### Action item:
Keeping every character as it is, transcribe the entries below.

### Entries shown:
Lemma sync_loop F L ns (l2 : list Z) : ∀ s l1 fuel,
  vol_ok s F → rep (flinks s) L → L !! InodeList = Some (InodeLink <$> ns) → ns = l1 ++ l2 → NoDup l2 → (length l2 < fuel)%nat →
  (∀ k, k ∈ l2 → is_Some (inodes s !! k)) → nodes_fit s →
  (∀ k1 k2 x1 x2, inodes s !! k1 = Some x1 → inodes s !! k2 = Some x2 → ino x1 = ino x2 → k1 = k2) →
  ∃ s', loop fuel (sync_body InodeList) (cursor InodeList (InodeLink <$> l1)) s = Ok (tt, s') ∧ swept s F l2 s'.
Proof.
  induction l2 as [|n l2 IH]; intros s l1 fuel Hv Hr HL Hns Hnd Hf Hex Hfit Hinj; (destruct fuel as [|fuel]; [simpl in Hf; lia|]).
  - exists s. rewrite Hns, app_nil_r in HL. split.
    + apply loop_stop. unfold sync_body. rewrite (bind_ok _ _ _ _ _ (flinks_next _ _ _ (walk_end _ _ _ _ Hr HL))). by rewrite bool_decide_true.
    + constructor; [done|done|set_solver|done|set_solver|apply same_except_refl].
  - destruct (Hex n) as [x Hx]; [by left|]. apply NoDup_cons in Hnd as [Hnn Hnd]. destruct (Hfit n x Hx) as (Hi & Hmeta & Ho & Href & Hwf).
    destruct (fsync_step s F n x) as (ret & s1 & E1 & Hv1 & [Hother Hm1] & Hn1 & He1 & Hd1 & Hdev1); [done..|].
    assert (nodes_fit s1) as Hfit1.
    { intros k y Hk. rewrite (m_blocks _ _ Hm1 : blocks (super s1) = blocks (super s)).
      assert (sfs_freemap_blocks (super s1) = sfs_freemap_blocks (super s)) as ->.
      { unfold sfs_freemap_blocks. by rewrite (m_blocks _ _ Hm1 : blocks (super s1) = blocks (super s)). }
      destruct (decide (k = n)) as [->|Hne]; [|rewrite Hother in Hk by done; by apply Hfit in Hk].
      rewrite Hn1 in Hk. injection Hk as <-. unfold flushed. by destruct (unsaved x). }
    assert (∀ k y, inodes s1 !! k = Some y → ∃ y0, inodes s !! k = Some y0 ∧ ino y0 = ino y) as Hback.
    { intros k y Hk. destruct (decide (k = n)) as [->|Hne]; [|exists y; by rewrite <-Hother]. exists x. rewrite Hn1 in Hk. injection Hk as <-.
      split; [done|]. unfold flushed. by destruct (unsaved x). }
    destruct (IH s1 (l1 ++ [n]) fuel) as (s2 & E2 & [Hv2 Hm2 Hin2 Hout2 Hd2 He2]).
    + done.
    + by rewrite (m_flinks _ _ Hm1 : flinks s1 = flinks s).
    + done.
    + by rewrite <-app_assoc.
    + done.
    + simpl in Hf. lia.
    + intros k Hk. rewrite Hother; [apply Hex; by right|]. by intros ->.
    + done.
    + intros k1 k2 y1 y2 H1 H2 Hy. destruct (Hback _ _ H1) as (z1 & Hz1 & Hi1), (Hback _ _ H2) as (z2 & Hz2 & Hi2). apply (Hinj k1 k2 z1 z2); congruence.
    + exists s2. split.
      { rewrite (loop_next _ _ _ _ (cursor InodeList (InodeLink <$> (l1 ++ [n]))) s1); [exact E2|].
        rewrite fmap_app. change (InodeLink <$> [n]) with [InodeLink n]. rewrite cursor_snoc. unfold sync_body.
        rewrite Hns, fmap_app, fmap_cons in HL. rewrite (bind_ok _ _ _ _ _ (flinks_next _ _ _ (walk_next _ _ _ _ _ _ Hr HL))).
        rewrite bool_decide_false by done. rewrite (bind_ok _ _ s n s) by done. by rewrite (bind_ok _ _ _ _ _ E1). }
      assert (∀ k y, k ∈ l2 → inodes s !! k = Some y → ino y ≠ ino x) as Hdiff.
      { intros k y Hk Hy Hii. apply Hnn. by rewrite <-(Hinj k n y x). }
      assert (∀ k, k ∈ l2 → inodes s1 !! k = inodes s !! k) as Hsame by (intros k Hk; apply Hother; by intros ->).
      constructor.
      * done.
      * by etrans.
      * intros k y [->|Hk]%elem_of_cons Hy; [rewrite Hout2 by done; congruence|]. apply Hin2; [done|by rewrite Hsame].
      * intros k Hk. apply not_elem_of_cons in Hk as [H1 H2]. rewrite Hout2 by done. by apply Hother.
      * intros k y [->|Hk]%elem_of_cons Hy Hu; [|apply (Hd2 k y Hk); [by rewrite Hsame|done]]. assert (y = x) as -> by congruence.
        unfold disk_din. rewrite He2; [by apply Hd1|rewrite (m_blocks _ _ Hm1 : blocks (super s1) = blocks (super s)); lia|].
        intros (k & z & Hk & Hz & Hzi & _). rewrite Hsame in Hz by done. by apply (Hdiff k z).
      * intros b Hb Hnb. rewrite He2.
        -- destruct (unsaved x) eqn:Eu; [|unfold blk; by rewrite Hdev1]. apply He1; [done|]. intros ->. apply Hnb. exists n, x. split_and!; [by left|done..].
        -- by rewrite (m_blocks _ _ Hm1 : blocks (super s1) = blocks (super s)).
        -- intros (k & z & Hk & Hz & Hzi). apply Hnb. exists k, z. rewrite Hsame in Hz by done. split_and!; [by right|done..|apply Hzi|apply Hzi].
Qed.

### Response to the exercise:
Lemma sync_loop F L ns (l2 : list Z) : ∀ s l1 fuel,
  vol_ok s F → rep (flinks s) L → L !! InodeList = Some (InodeLink <$> ns) → ns = l1 ++ l2 → NoDup l2 → (length l2 < fuel)%nat →
  (∀ k, k ∈ l2 → is_Some (inodes s !! k)) → nodes_fit s →
  (∀ k1 k2 x1 x2, inodes s !! k1 = Some x1 → inodes s !! k2 = Some x2 → ino x1 = ino x2 → k1 = k2) →
  ∃ s', loop fuel (sync_body InodeList) (cursor InodeList (InodeLink <$> l1)) s = Ok (tt, s') ∧ swept s F l2 s'.
Proof.
  induction l2 as [|n l2 IH]; intros s l1 fuel Hv Hr HL Hns Hnd Hf Hex Hfit Hinj; (destruct fuel as [|fuel]; [simpl in Hf; lia|]).
  - exists s. rewrite Hns, app_nil_r in HL. split.
    + apply loop_stop. unfold sync_body. rewrite (bind_ok _ _ _ _ _ (flinks_next _ _ _ (walk_end _ _ _ _ Hr HL))). by rewrite bool_decide_true.
    + constructor; [done|done|set_solver|done|set_solver|apply same_except_refl].
  - destruct (Hex n) as [x Hx]; [by left|]. apply NoDup_cons in Hnd as [Hnn Hnd]. destruct (Hfit n x Hx) as (Hi & Hmeta & Ho & Href & Hwf).
    destruct (fsync_step s F n x) as (ret & s1 & E1 & Hv1 & [Hother Hm1] & Hn1 & He1 & Hd1 & Hdev1); [done..|].
    assert (nodes_fit s1) as Hfit1.
    { intros k y Hk. rewrite (m_blocks _ _ Hm1 : blocks (super s1) = blocks (super s)).
      assert (sfs_freemap_blocks (super s1) = sfs_freemap_blocks (super s)) as ->.
      { unfold sfs_freemap_blocks. by rewrite (m_blocks _ _ Hm1 : blocks (super s1) = blocks (super s)). }
      destruct (decide (k = n)) as [->|Hne]; [|rewrite Hother in Hk by done; by apply Hfit in Hk].
      rewrite Hn1 in Hk. injection Hk as <-. unfold flushed. by destruct (unsaved x). }
    assert (∀ k y, inodes s1 !! k = Some y → ∃ y0, inodes s !! k = Some y0 ∧ ino y0 = ino y) as Hback.
    { intros k y Hk. destruct (decide (k = n)) as [->|Hne]; [|exists y; by rewrite <-Hother]. exists x. rewrite Hn1 in Hk. injection Hk as <-.
      split; [done|]. unfold flushed. by destruct (unsaved x). }
    destruct (IH s1 (l1 ++ [n]) fuel) as (s2 & E2 & [Hv2 Hm2 Hin2 Hout2 Hd2 He2]).
    + done.
    + by rewrite (m_flinks _ _ Hm1 : flinks s1 = flinks s).
    + done.
    + by rewrite <-app_assoc.
    + done.
    + simpl in Hf. lia.
    + intros k Hk. rewrite Hother; [apply Hex; by right|]. by intros ->.
    + done.
    + intros k1 k2 y1 y2 H1 H2 Hy. destruct (Hback _ _ H1) as (z1 & Hz1 & Hi1), (Hback _ _ H2) as (z2 & Hz2 & Hi2). apply (Hinj k1 k2 z1 z2); congruence.
    + exists s2. split.
      { rewrite (loop_next _ _ _ _ (cursor InodeList (InodeLink <$> (l1 ++ [n]))) s1); [exact E2|].
        rewrite fmap_app. change (InodeLink <$> [n]) with [InodeLink n]. rewrite cursor_snoc. unfold sync_body.
        rewrite Hns, fmap_app, fmap_cons in HL. rewrite (bind_ok _ _ _ _ _ (flinks_next _ _ _ (walk_next _ _ _ _ _ _ Hr HL))).
        rewrite bool_decide_false by done. rewrite (bind_ok _ _ s n s) by done. by rewrite (bind_ok _ _ _ _ _ E1). }
      assert (∀ k y, k ∈ l2 → inodes s !! k = Some y → ino y ≠ ino x) as Hdiff.
      { intros k y Hk Hy Hii. apply Hnn. by rewrite <-(Hinj k n y x). }
      assert (∀ k, k ∈ l2 → inodes s1 !! k = inodes s !! k) as Hsame by (intros k Hk; apply Hother; by intros ->).
      constructor.
      * done.
      * by etrans.
      * intros k y [->|Hk]%elem_of_cons Hy; [rewrite Hout2 by done; congruence|]. apply Hin2; [done|by rewrite Hsame].
      * intros k Hk. apply not_elem_of_cons in Hk as [H1 H2]. rewrite Hout2 by done. by apply Hother.
      * intros k y [->|Hk]%elem_of_cons Hy Hu; [|apply (Hd2 k y Hk); [by rewrite Hsame|done]]. assert (y = x) as -> by congruence.
        unfold disk_din. rewrite He2; [by apply Hd1|rewrite (m_blocks _ _ Hm1 : blocks (super s1) = blocks (super s)); lia|].
        intros (k & z & Hk & Hz & Hzi & _). rewrite Hsame in Hz by done. by apply (Hdiff k z).
      * intros b Hb Hnb. rewrite He2.
        -- destruct (unsaved x) eqn:Eu; [|unfold blk; by rewrite Hdev1]. apply He1; [done|]. intros ->. apply Hnb. exists n, x. split_and!; [by left|done..].
        -- by rewrite (m_blocks _ _ Hm1 : blocks (super s1) = blocks (super s)).
        -- intros (k & z & Hk & Hz & Hzi). apply Hnb. exists k, z. rewrite Hsame in Hz by done. split_and!; [by right|done..|apply Hzi|apply Hzi].
Qed.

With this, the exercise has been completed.